Update your Puppet modules on the Forge quickly with Blacksmith

This weekend, I’ve been playing around with getting my puppet modules up to par with puppet v4. I’ve also recently covered a lot of ground with Rakefiles/Travis CI and excluding files from the build. Building on that, I learned about Blacksmith and how it can let you quickly push new versions of your modules to the forge. It’s really simple.

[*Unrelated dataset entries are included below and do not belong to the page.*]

(* ===== verification/VirtualHost.v ===== *)
(** Virtual hosts: the host patterns and their scores
    (arion-configuration/src/config/network_filters/http_connection_manager.rs)
    and the compiled table that selects one for a request
    (arion-lib/src/listeners/http_connection_manager.rs). *)

From S2P Require Import Prelude RustStr.

Module VirtualHost.

(** ** Host patterns *)

Inductive MatchHost : Type :=
  | Wildcard
  | Prefix (prefix : str)
  | Suffix (suffix : str)
  | Exact (host : str).

#[export] Instance MatchHost_eq_dec : EqDecision MatchHost.
Proof. solve_decision. Defined.

#[export] Instance MatchHost_countable : Countable MatchHost.
Proof.
  refine (inj_countable'
    (λ m, match m with
          | Wildcard => inl (inl ()) | Prefix s => inl (inr s)
          | Suffix s => inr (inl s) | Exact s => inr (inr s)
          end)
    (λ x, match x with
          | inl (inl _) => Wildcard | inl (inr s) => Prefix s
          | inr (inl s) => Suffix s | inr (inr s) => Exact s
          end) _).
  by intros [].
Defined.

(** [impl Display for MatchHost], which [Serialize] repeats. *)
Definition MatchHost_fmt (m : MatchHost) : str :=
  match m with
  | Wildcard => [Str.star]
  | Exact cs => cs
  | Prefix cs => cs ++ [Str.star]
  | Suffix cs => Str.star :: cs
  end.

Inductive HostError : Type :=
  | NotAHeaderValue
  | BadWildcard.

(** [is_header_value] says whether [HeaderValue::from_str] accepts the value. *)
Definition try_from_smol_str (is_header_value : str → bool) (value : str) : result HostError MatchHost :=
  if negb (is_header_value value) then Err NotAHeaderValue
  else if bool_decide (value = [Str.star]) then Ok Wildcard
  else if bool_decide (1 < length (filter (λ c, c = Str.star) value)) then Err BadWildcard
  else
    match Str.strip_prefix_char value Str.star with
    | Some host => Ok (Suffix host)
    | None =>
      match Str.strip_suffix_char value Str.star with
      | Some host => Ok (Prefix host)
      | None => if Str.contains_char value Str.star then Err BadWildcard else Ok (Exact value)
      end
    end.

(** ** Scores *)

Inductive MatchHostScoreLPM : Type :=
  | ScoreWildcard
  | ScorePrefix (len : nat)
  | ScoreSuffix (len : nat)
  | ScoreExact (len : nat).

#[export] Instance score_eq_dec : EqDecision MatchHostScoreLPM.
Proof. solve_decision. Defined.

(** The derived order: the variant, then the length. *)
Definition score_rank (s : MatchHostScoreLPM) : nat * nat :=
  match s with
  | ScoreWildcard => (0, 0)
  | ScorePrefix n => (1, n)
  | ScoreSuffix n => (2, n)
  | ScoreExact n => (3, n)
  end.

Definition score_gt (a b : MatchHostScoreLPM) : bool :=
  let '(va, la) := score_rank a in
  let '(vb, lb) := score_rank b in
  (vb <? va)%nat || ((va =? vb)%nat && (lb <? la)%nat).

Record RequestHost : Type := mk_host { full : str; without_port : option str }.

Definition strip_port (host : str) : option str :=
  '(name, port) ← Str.rsplit_once_char host Str.colon;
  if negb (bool_decide (port = [])) && forallb Str.is_ascii_digit port &&
     (Str.ends_with name [Str.rbracket] || negb (Str.contains_char name Str.colon))
  then Some name else None.

(** [host_header] is the first [Host] header, [Some None] if its value is not
    text; [authority] is that of the request's URI. *)
Definition from_request (host_header : option (option str)) (authority : option str)
    : option RequestHost :=
  full ← match host_header with Some header_value => header_value | None => authority end;
  Some (mk_host full (strip_port full)).

Definition strip_dot (host : str) : str := default host (Str.strip_suffix_char host Str.dot).

Definition eval_lpm_host (m : MatchHost) (host : str) : option MatchHostScoreLPM :=
  match m with
  | Exact h =>
    let host := strip_dot host in
    if bool_decide (h = host) then Some (ScoreExact (length h)) else None
  | Suffix suffix =>
    let host := strip_dot host in
    if bool_decide (length suffix < length host) && Str.ends_with host suffix
    then Some (ScoreSuffix (length suffix)) else None
  | Prefix prefix =>
    if bool_decide (length prefix < length host) && Str.starts_with host prefix
    then Some (ScorePrefix (length prefix)) else None
  | Wildcard => Some ScoreWildcard
  end.

Definition eval_lpm (m : MatchHost) (host : RequestHost) : option MatchHostScoreLPM :=
  match eval_lpm_host m (full host) with
  | Some s => Some s
  | None => wp ← without_port host; eval_lpm_host m wp
  end.

(** ** The compiled table *)

Section table.
(** A virtual host is its domains and the rest of it, which the table keeps. *)
Context {VH : Type}.
Context (domains : VH → list MatchHost).

Record VirtualHostTable : Type := mk_table {
  exact : gmap str VH;
  suffixes : list (str * VH);
  prefixes : list (str * VH);
  wildcard : option VH;
}.

Definition add_domain (vh : VH) (t : VirtualHostTable) (domain : MatchHost) : VirtualHostTable :=
  match domain with
  | Exact h =>
    mk_table (if exact t !! h then exact t else <[h := vh]> (exact t))
      (suffixes t) (prefixes t) (wildcard t)
  | Suffix s => mk_table (exact t) (suffixes t ++ [(s, vh)]) (prefixes t) (wildcard t)
  | Prefix p => mk_table (exact t) (suffixes t) (prefixes t ++ [(p, vh)]) (wildcard t)
  | Wildcard =>
    mk_table (exact t) (suffixes t) (prefixes t)
      (match wildcard t with None => Some vh | w => w end)
  end.

(** [sort_by_key(|(a, _)| Reverse(a.len()))]: a stable sort. *)
Fixpoint insert_by_length (x : str * VH) (l : list (str * VH)) : list (str * VH) :=
  match l with
  | [] => [x]
  | y :: l => if bool_decide (length y.1 <= length x.1) then x :: y :: l else y :: insert_by_length x l
  end.

Definition sort_by_length (l : list (str * VH)) : list (str * VH) := foldr insert_by_length [] l.

Definition collect (virtual_hosts : list VH) : VirtualHostTable :=
  fold_left (λ t vh, fold_left (add_domain vh) (domains vh) t) virtual_hosts (mk_table ∅ [] [] None).

Definition compile (virtual_hosts : list VH) : VirtualHostTable :=
  let t := collect virtual_hosts in
  mk_table (exact t) (sort_by_length (suffixes t)) (sort_by_length (prefixes t)) (wildcard t).

Definition match_single (t : VirtualHostTable) (raw_host : str) : option (MatchHostScoreLPM * VH) :=
  let stripped := strip_dot raw_host in
  match exact t !! stripped with
  | Some vh => Some (ScoreExact (length stripped), vh)
  | None =>
    match find (λ '(suffix, _), bool_decide (length suffix < length stripped) &&
                  Str.ends_with stripped suffix) (suffixes t) with
    | Some (suffix, vh) => Some (ScoreSuffix (length suffix), vh)
    | None =>
      match find (λ '(prefix, _), bool_decide (length prefix < length raw_host) &&
                    Str.starts_with raw_host prefix) (prefixes t) with
      | Some (prefix, vh) => Some (ScorePrefix (length prefix), vh)
      | None => None
      end
    end
  end.

Definition select_virtual_host (t : VirtualHostTable) (host : RequestHost) : option VH :=
  let full_match := match_single t (full host) in
  match full_match with
  | Some (ScoreExact _, full_vh) => Some full_vh
  | _ =>
    let matched :=
      match full_match, without_port host ≫= match_single t with
      | Some (full_score, full_vh), Some (wp_score, wp_vh) =>
        if score_gt wp_score full_score then Some wp_vh else Some full_vh
      | Some (_, vh), None | None, Some (_, vh) => Some vh
      | None, None => None
      end in
    match matched with Some vh => Some vh | None => wildcard t end
  end.

(** ** The oracle of the tests *)

(** [Iterator::max] on scores. *)
Definition score_max (l : list MatchHostScoreLPM) : option MatchHostScoreLPM :=
  match l with
  | [] => None
  | x :: l => Some (fold_left (λ b y, if score_gt b y then b else y) l x)
  end.

Definition reference_select_vh (virtual_hosts : list VH) (host : RequestHost) : option VH :=
  snd <$> fold_left (λ best vh,
    match score_max (omap (λ d, eval_lpm d host) (domains vh)) with
    | None => best
    | Some vh_score =>
      match best with
      | None => Some (vh_score, vh)
      | Some (best_score, _) => if score_gt vh_score best_score then Some (vh_score, vh) else best
      end
    end) virtual_hosts None.

(** The configuration is rejected if a domain occurs twice, in one virtual host
    or in two; the error names the domain. *)
Fixpoint insert_domains (seen : gset MatchHost) (ds : list MatchHost) : result MatchHost (gset MatchHost) :=
  match ds with
  | [] => Ok seen
  | d :: ds => if bool_decide (d ∈ seen) then Err d else insert_domains ({[d]} ∪ seen) ds
  end.

Fixpoint validate_from (seen : gset MatchHost) (virtual_hosts : list VH) : result MatchHost () :=
  match virtual_hosts with
  | [] => Ok ()
  | vh :: vhs => seen ← insert_domains seen (domains vh); validate_from seen vhs
  end.

Definition validate_unique_virtual_host_domains (virtual_hosts : list VH) : result MatchHost () :=
  validate_from ∅ virtual_hosts.
End table.
End VirtualHost.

First, you need an auth file. This belongs to your user, not the module repo, so there’s no chance it will make it into your git repo. You should still be sure it’s not readable to anyone but you, though. The syntax is very simple, just drop this at ~/.puppetforge.yml and replace the defaults with your user/password:

url: https://forgeapi.puppetlabs.com
username: myuser
password: mypassword

Next, make sure your module’s Rakefile and Gemfile are set up properly.

$ cat Rakefile
# Relevant snippet
# These gems aren't always present, for instance
# on Travis with --without development
  require 'puppet_blacksmith/rake_tasks'
rescue LoadError # rubocop:disable Lint/HandleExceptions

$ cat Gemfile
# Relevant snippet
group :development do
  gem "travis"
  gem "travis-lint"
  gem "puppet-blacksmith"
  gem "guard-rake"

Once you use bundler to install the gems locally, you will find some new rake tests available:

$ be rake -T | grep module
rake build                                   # Build puppet module package
rake clean                                   # Clean a built module package
rake module:bump                             # Bump module version to the next patch
rake module:bump:major                       # Bump module version to the next MAJOR version
rake module:bump:minor                       # Bump module version to the next MINOR version
rake module:bump:patch                       # Bump module version to the next PATCH version
rake module:bump_commit                      # Bump version and git commit
rake module:clean                            # Runs clean again
rake module:dependency[module_name,version]  # Set specific module dependency version
rake module:push                             # Push module to the Puppet Forge
rake module:release                          # Release the Puppet module, doing a clean, build, tag, push, bump_commit and git push
rake module:tag                              # Git tag with the current module versio

If your module is ready to go and your authentication works, you just need to do a rake module:release. This will run the following commands (useful if one errors out and you need to replay from there):

bundle exec rake module:clean
bundle exec rake build
bundle exec rake module:tag
bundle exec rake module:push
bundle exec rake module:bump_commit
git push origin

You can of course use the target module:release, or use the independent targets. For instance, I wanted to make sure my build wasn’t 21M again, so I did the bump_commit/clean/build steps first, then the tag/push/git push:

[rnelson0@build02 local_user:master]$ be rake module:bump_commit
Bumping version from 1.0.1 to 1.0.2
[rnelson0@build02 local_user:master]$ be rake build
[rnelson0@build02 local_user:master]$ ls -lh pkg
total 12K
drwxrwxr-x. 5 rnelson0 rnelson0 4.0K Nov 15 17:21 rnelson0-local_user-1.0.2
-rw-rw-r--. 1 rnelson0 rnelson0 7.1K Nov 15 17:21 rnelson0-local_user-1.0.2.tar.gz
[rnelson0@build02 local_user:master]$ be rake module:tag
[rnelson0@build02 local_user:master]$ be rake module:push
Uploading to Puppet Forge rnelson0/local_user
[rnelson0@build02 local_user:master]$ git push origin master
Counting objects: 5, done.
Delta compression using up to 2 threads.
Compressing objects: 100% (3/3), done.
Writing objects: 100% (3/3), 317 bytes, done.
Total 3 (delta 2), reused 0 (delta 0)
To git@github.com:rnelson0/puppet-local_user
   87a1957..13a66bb  master -> master

For verification, I visit my module on the forge and the latest version now says 1.0.2. Perfect! I know how it works, in case something breaks in the future, and I’m confident that I can release the next version using the module:release target. Thank you to the people at maestrodev and the many  contributors for this awesome tool!